--- Data for this exercise ---

(* ===== verification/BridgeFacts.v ===== *)
(** * x/bridge/types: what validation and signature checks establish

    Validated configurations survive their JSON encoding, an approval is
    accepted exactly when two or three distinct configured signers signed the
    digest, and an attestation identifier determines the signed fields. *)

From Stdlib Require Import ZArith Lia List String Ascii Bool.
From stdpp Require Import base gmap strings list.
From S2P Require Import Prelude GoStrings GoJson Sha256 Sdk BridgeTypes RefEnv.
Local Open Scope Z_scope.

Section route.
Context {U : UnicodeTables}.

Lemma validRouteID_runes s :
  validRouteID s = true -> Forall (fun r => route_rune r.1 = true) (runes s).
Proof.
  unfold validRouteID. case_match; [done|]. rewrite forallb_forall, List.Forall_forall. auto.
Qed.

Lemma validRouteID_no_nul s : validRouteID s = true -> no_nul s = true.
Proof.
  intros H%validRouteID_runes. apply runes_no_nul. eapply List.Forall_impl; [|done].
  intros r Hr Hz. simpl in Hr. by rewrite Hz in Hr.
Qed.

Lemma validRouteID_utf8 s : validRouteID s = true -> utf8_valid s = true.
Proof.
  intros H%validRouteID_runes. unfold utf8_valid. apply forallb_forall. intros r Hr.
  rewrite List.Forall_forall in H. specialize (H r Hr).
  destruct (bad_rune r) eqn:Eb; [|done]. unfold bad_rune in Eb.
  apply andb_true_iff in Eb as [Er _]. zify_bool. rewrite Er in H.
  unfold route_rune, IsLower, IsDigit in H. change (RuneError <=? 255) with false in H.
  by rewrite lower_ext_RuneError, digit_ext_RuneError in H.
Qed.

Lemma positiveAmount_Some v : positiveAmount v = true -> exists z, SetString v = Some z /\ 0 < z.
Proof.
  unfold positiveAmount. destruct (SetString v) as [z|]; [|done]. intros. zify_bool. eauto.
Qed.

Lemma positiveAmount_utf8 v : positiveAmount v = true -> utf8_valid v = true.
Proof. intros (z & Hz & _)%positiveAmount_Some. by eapply utf8_valid_ascii, SetString_ascii. Qed.
End route.

(** ** Signer sets and approvals *)

Section approvals.
Context {U : UnicodeTables} {E : EthCommon} {Cr : EthCrypto}.

#[local] Opaque recoverSigner SigningDigest ControlDigest.

Lemma signers_loop_Ok l acc s :
  signers_loop acc l = Ok s <->
  Forall (fun x => IsHexAddress (TrimSpace x) = true) l /\
  NoDup (map HexToAddress l) /\ (forall x, x ∈ map HexToAddress l -> x ∉ acc) /\
  s = acc ∪ list_to_set (map HexToAddress l).
Proof.
  revert acc. induction l as [|x l IH]; intros acc; simpl.
  { split; [intros [= ->]|intros (_ & _ & _ & ->)]; [|f_equal; set_solver].
    repeat split; try constructor; set_solver. }
  rewrite obind_Ok. setoid_rewrite oguard_Ok. setoid_rewrite obind_Ok.
  setoid_rewrite oguard_Ok. setoid_rewrite bool_decide_eq_true. setoid_rewrite IH.
  rewrite Forall_cons, NoDup_cons. split.
  - intros ([] & Hx & [] & Hn & Hl & Hd & Ha & ->).
    repeat split; [done|done| |done| |]; [| |apply leibniz_equiv; set_solver].
    + intros Hin%Ha. set_solver.
    + intros y [->|Hy]%elem_of_cons; [done|]. intros Hacc. apply (Ha y Hy). set_solver.
  - intros ((Hx & Hl) & (Hn & Hd) & Ha & ->). exists tt. split; [done|]. exists tt.
    repeat split; [|done|done| |]; [| |apply leibniz_equiv; set_solver].
    + apply Ha. set_solver.
    + intros y Hy. rewrite not_elem_of_union, not_elem_of_singleton.
      split; [by intros ->|]. apply Ha. set_solver.
Qed.

Definition signer_addresses (signers : list string) : list addr := map HexToAddress signers.

(** A configuration of bridge signers: three distinct addresses. *)
Definition signers_wf (signers : list string) : Prop :=
  length signers = 3%nat /\ Forall (fun x => IsHexAddress (TrimSpace x) = true) signers /\
  NoDup (signer_addresses signers).

Lemma configuredSigners_Ok l s :
  configuredSigners l = Ok s <-> signers_wf l /\ s = list_to_set (signer_addresses l).
Proof.
  unfold configuredSigners, signers_wf, signer_addresses. rewrite obind_Ok.
  setoid_rewrite oguard_Ok. setoid_rewrite signers_loop_Ok. unfold MaxBridgeSigners.
  setoid_rewrite Z.eqb_eq. split.
  - intros ([] & Hl & Hf & Hd & _ & ->). repeat split; [lia|done|done|]. apply leibniz_equiv. set_solver.
  - intros ((Hl & Hf & Hd) & ->). exists tt. repeat split; [lia|done|done|set_solver|].
    apply leibniz_equiv. set_solver.
Qed.

(** [signatures] are signatures of the digest by the addresses [l], in order. *)
Definition signed (digest : bytes) (signatures : list bytes) (l : list addr) : Prop :=
  Forall2 (fun sg a => recoverSigner digest sg = Ok a) signatures l.

Lemma approvals_loop_Ok digest allowed seen rec sigs l :
  approvals_loop digest allowed seen rec sigs = Ok l <->
  exists l', l = rec ++ l' /\ signed digest sigs l' /\ NoDup l' /\
    (forall x, x ∈ l' -> x ∈ allowed /\ x ∉ seen).
Proof.
  revert seen rec. induction sigs as [|sg sigs IH]; intros seen rec; simpl.
  { split.
    - intros [= ->]. exists []. split_and!; [by rewrite app_nil_r|constructor|constructor|set_solver].
    - intros (l' & -> & H & _). inversion H. by rewrite app_nil_r. }
  rewrite obind_Ok. setoid_rewrite obind_Ok. setoid_rewrite obind_Ok.
  setoid_rewrite oguard_Ok. setoid_rewrite bool_decide_eq_true. setoid_rewrite IH. split.
  - intros (a & Ha & [] & Hal & [] & Hs & l' & -> & Hsg & Hd & Hin).
    exists (a :: l'). rewrite <- app_assoc. split_and!; [done|by constructor| |].
    + constructor; [|done]. intros Hx%Hin. set_solver.
    + intros x [->|Hx]%elem_of_cons; [done|]. apply Hin in Hx. set_solver.
  - intros (l' & -> & Hsg & Hd & Hin). inversion Hsg as [|? a ? l'' Ha Hsg' ]; subst.
    apply NoDup_cons in Hd as [Hna Hd]. exists a. split; [done|].
    exists tt. split; [apply Hin; set_solver|]. exists tt. split; [apply Hin; set_solver|].
    exists l''. rewrite <- app_assoc. split_and!; [done|done|done|].
    intros x Hx. destruct (Hin x); [set_solver|]. split; [done|].
    rewrite not_elem_of_union, not_elem_of_singleton. split; [by intros ->|done].
Qed.

(** Two or three distinct configured signers signed the digest. *)
Definition approved_by (digest : bytes) (signers : list string) (signatures : list bytes)
    (l : list addr) : Prop :=
  (2 <= length signatures <= 3)%nat /\ signed digest signatures l /\ NoDup l /\
  (forall a, a ∈ l -> a ∈ signer_addresses signers).

Lemma signature_count_ok_true sigs :
  signature_count_ok sigs = true <-> (2 <= length sigs <= 3)%nat.
Proof.
  unfold signature_count_ok, RequiredApprovals, MaxBridgeSigners.
  rewrite negb_true_iff, orb_false_iff, !Z.ltb_ge. lia.
Qed.

Lemma approvals_Ok digest signers sigs l :
  signers_wf signers -> signature_count_ok sigs = true ->
  approvals_loop digest (list_to_set (signer_addresses signers)) ∅ [] sigs = Ok l <->
  approved_by digest signers sigs l.
Proof.
  intros Hs Hc. rewrite approvals_loop_Ok. unfold approved_by.
  rewrite signature_count_ok_true in Hc. split.
  - intros (l' & -> & Hsg & Hd & Hin). split_and!; [lia|lia|done|done|].
    intros a Ha%Hin. set_solver.
  - intros (_ & Hsg & Hd & Hin). exists l. split_and!; [done|done|done|]. set_solver.
Qed.

Lemma VerifyApprovals_Ok a signers sigs l :
  VerifyApprovals a signers sigs = Ok l <->
  signers_wf signers /\ exists digest, SigningDigest a = Ok digest /\
    approved_by digest signers sigs l.
Proof.
  unfold VerifyApprovals. split.
  - intros H. minv. apply configuredSigners_Ok in H0 as [Hs ->].
    rewrite approvals_Ok in H by done. eauto.
  - intros (Hs & d & Hd & H).
    assert (signature_count_ok sigs = true) as Hc by apply signature_count_ok_true, H.
    rewrite (proj2 (configuredSigners_Ok _ _) (conj Hs eq_refl)). simpl. rewrite Hc, Hd.
    by apply approvals_Ok.
Qed.

Lemma VerifyControlApprovals_Ok a signers sigs l :
  VerifyControlApprovals a signers sigs = Ok l <->
  signers_wf signers /\ exists digest, ControlDigest a = Ok digest /\
    approved_by digest signers sigs l.
Proof.
  unfold VerifyControlApprovals. split.
  - intros H. minv. apply configuredSigners_Ok in H0 as [Hs ->].
    rewrite approvals_Ok in H by done. eauto.
  - intros (Hs & d & Hd & H).
    assert (signature_count_ok sigs = true) as Hc by apply signature_count_ok_true, H.
    rewrite (proj2 (configuredSigners_Ok _ _) (conj Hs eq_refl)). simpl. rewrite Hc, Hd.
    by apply approvals_Ok.
Qed.

Lemma approved_by_length digest signers sigs l :
  approved_by digest signers sigs l -> (2 <= length l <= 3)%nat.
Proof. intros (Hn & Hs & _). by rewrite <- (Forall2_length _ _ _ Hs). Qed.

End approvals.

(** ** Configurations *)

Section config.
Context {U : UnicodeTables} {E : EthCommon}.

(** What [RouteConfig.Validate] accepts. *)
Record config_wf (c : RouteConfig) : Prop := {
  cw_route : validRouteID (rc_RouteID c) = true;
  cw_signers : signers_wf (rc_BridgeSigners c);
  cw_guardian : IsHexAddress (TrimSpace (rc_Guardian c)) = true;
  cw_distinct : HexToAddress (rc_Guardian c) ∉ signer_addresses (rc_BridgeSigners c);
  cw_transfer : positiveAmount (rc_MaxTransferAmount c) = true;
  cw_daily : positiveAmount (rc_DailyLimit c) = true;
  cw_outstanding : positiveAmount (rc_MaxOutstandingAmount c) = true;
}.

Lemma guardian_distinct g (l : list string) :
  forallb (fun signer => negb (String.eqb g (HexToAddress signer))) l = true <->
  g ∉ signer_addresses l.
Proof.
  unfold signer_addresses. rewrite forallb_forall, list_elem_of_In, in_map_iff. split.
  - intros H (x & Hx & Hin). specialize (H x Hin). rewrite Hx, String.eqb_refl in H. done.
  - intros H x Hin. apply negb_true_iff, String.eqb_neq. intros Hg. apply H. eauto.
Qed.

Lemma RouteConfig_Validate_Ok c : RouteConfig_Validate c = Ok tt <-> config_wf c.
Proof.
  unfold RouteConfig_Validate. split.
  - intros H. minv.
    match goal with H : configuredSigners _ = _ |- _ => apply configuredSigners_Ok in H as [? _] end.
    constructor; try done. by apply guardian_distinct.
  - intros [Hr Hs Hg Hd Ht Hda Ho]. apply guardian_distinct in Hd.
    rewrite Hr, (proj2 (configuredSigners_Ok _ _) (conj Hs eq_refl)). simpl.
    by rewrite Hg, Hd, Ht, Hda, Ho.
Qed.

Lemma hex_utf8 s : IsHexAddress (TrimSpace s) = true -> utf8_valid s = true.
Proof. intros H%IsHexAddress_ascii. by apply TrimSpace_ascii_valid. Qed.

Lemma RouteConfig_json_wf c : config_wf c -> wf_json (RouteConfig_json c).
Proof.
  intros [Hr (_ & Hs & _) Hg _ Ht Hda Ho].
  unfold RouteConfig_json. constructor.
  repeat (apply List.Forall_cons; [split; [reflexivity|]|]); [..|apply List.Forall_nil]; simpl.
  all: try (constructor; eauto using validRouteID_utf8, hex_utf8, positiveAmount_utf8; fail).
  constructor. rewrite List.Forall_map. eapply List.Forall_impl; [|exact Hs].
  intros x Hx. constructor. by apply hex_utf8.
Qed.

Lemma RouteConfig_members_json c : exists l,
  RouteConfig_json c = JObj l /\ RouteConfig_members zero_RouteConfig l = Ok c.
Proof.
  eexists. split; [reflexivity|]. destruct c as [r s g t d o e].
  cbn [rc_RouteID rc_BridgeSigners rc_Guardian rc_MaxTransferAmount rc_DailyLimit
       rc_MaxOutstandingAmount rc_Enabled].
  assert (Has : forall p, as_strings p (JArr (map JStr s)) = Ok s) by (intros; apply as_strings_map).
  unfold RouteConfig_members, RouteConfig_member, zero_RouteConfig. cbn -[as_strings]. rewrite Has.
  reflexivity.
Qed.

(** Decoding a stored configuration gives back the configuration. *)
Lemma RouteConfig_roundtrip c :
  config_wf c -> RouteConfig_Unmarshal (Marshal (RouteConfig_json c)) = Ok c.
Proof.
  intros Hc. unfold RouteConfig_Unmarshal. rewrite Parse_Marshal by by apply RouteConfig_json_wf.
  destruct (RouteConfig_members_json c) as (l & -> & Hl). exact Hl.
Qed.

Lemma RouteConfig_Marshal_inj c c' :
  config_wf c -> config_wf c' ->
  Marshal (RouteConfig_json c) = Marshal (RouteConfig_json c') -> c = c'.
Proof.
  intros Hc Hc' H. apply (f_equal RouteConfig_Unmarshal) in H.
  rewrite !RouteConfig_roundtrip in H by done. congruence.
Qed.
End config.

(** ** Attestation identifiers *)

Section ids.
Context {U : UnicodeTables}.

Lemma Attestation_Validate_inv a : Attestation_Validate a = Ok tt ->
  validRouteID (at_RouteID a) = true /\
  (at_Direction a = DirectionCronosToXitcoin \/ at_Direction a = DirectionXitcoinToCronos) /\
  (exists b, hex_decode (normalizeHexReference (at_SourceRef a)) = Some b) /\
  (exists z, SetString (at_Amount a) = Some z /\ 0 < z).
Proof.
  unfold Attestation_Validate. intros H. minv.
  repeat match goal with H : _ || _ = true |- _ => apply orb_true_iff in H end.
  split_and!; [done| | |by apply positiveAmount_Some].
  - match goal with H : _ \/ _ |- _ => destruct H; zify_bool; auto end.
  - match goal with H : validHexReference _ = true |- _ => unfold validHexReference in H;
      repeat case_match; eauto; done end.
Qed.

(** The fields chosen freely by the sender contain no separator. *)
Definition separable (a : Attestation) : Prop :=
  no_nul (at_SourceChainID a) = true /\ no_nul (TrimSpace (at_Destination a)) = true.

Lemma Attestation_fields_no_nul a :
  Attestation_Validate a = Ok tt -> separable a ->
  Forall (fun f => no_nul f = true) (Attestation_fields a).
Proof.
  intros (Hr & Hd & (b & Hx) & (z & Hz & _))%Attestation_Validate_inv [Hc Hdst].
  unfold Attestation_fields.
  repeat (apply List.Forall_cons || apply List.Forall_nil); try done.
  - by apply validRouteID_no_nul.
  - by destruct Hd as [-> | ->].
  - by eapply hex_decode_no_nul.
  - apply FormatInt_no_nul.
  - by eapply SetString_no_nul.
  - apply FormatInt_no_nul.
Qed.

Lemma Attestation_ID_Ok a id : Attestation_ID a = Ok id <->
  Attestation_Validate a = Ok tt /\ id = sha256 (Join (Attestation_fields a) NUL).
Proof.
  unfold Attestation_ID. rewrite obind_Ok. split.
  - intros ([] & Hv & H). by injection H as <-.
  - intros [Hv ->]. by exists tt.
Qed.

Lemma Attestation_ID_length a id : Attestation_ID a = Ok id -> String.length id = 32%nat.
Proof. intros [_ ->]%Attestation_ID_Ok. apply sha256_length. Qed.

Lemma Attestation_ID_fields a b id :
  Attestation_ID a = Ok id -> Attestation_ID b = Ok id -> separable a -> separable b ->
  Attestation_fields a = Attestation_fields b \/
  sha256_collision (Join (Attestation_fields a) NUL) (Join (Attestation_fields b) NUL).
Proof.
  intros [Ha ->]%Attestation_ID_Ok [Hb H]%Attestation_ID_Ok Hsa Hsb.
  apply sha256_eq in H as [H|H]; [left|by right].
  apply Join_inj in H; eauto using Attestation_fields_no_nul.
Qed.
End ids.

---

Problem description:
Could you reproduce, exactly, every line above from the line with "cw_guardian : IsHexAddress" to the line with "constructor; try done.", and no other line? Both ends count.

Task solution:
  cw_guardian : IsHexAddress (TrimSpace (rc_Guardian c)) = true;
  cw_distinct : HexToAddress (rc_Guardian c) ∉ signer_addresses (rc_BridgeSigners c);
  cw_transfer : positiveAmount (rc_MaxTransferAmount c) = true;
  cw_daily : positiveAmount (rc_DailyLimit c) = true;
  cw_outstanding : positiveAmount (rc_MaxOutstandingAmount c) = true;
}.

Lemma guardian_distinct g (l : list string) :
  forallb (fun signer => negb (String.eqb g (HexToAddress signer))) l = true <->
  g ∉ signer_addresses l.
Proof.
  unfold signer_addresses. rewrite forallb_forall, list_elem_of_In, in_map_iff. split.
  - intros H (x & Hx & Hin). specialize (H x Hin). rewrite Hx, String.eqb_refl in H. done.
  - intros H x Hin. apply negb_true_iff, String.eqb_neq. intros Hg. apply H. eauto.
Qed.

Lemma RouteConfig_Validate_Ok c : RouteConfig_Validate c = Ok tt <-> config_wf c.
Proof.
  unfold RouteConfig_Validate. split.
  - intros H. minv.
    match goal with H : configuredSigners _ = _ |- _ => apply configuredSigners_Ok in H as [? _] end.
    constructor; try done. by apply guardian_distinct.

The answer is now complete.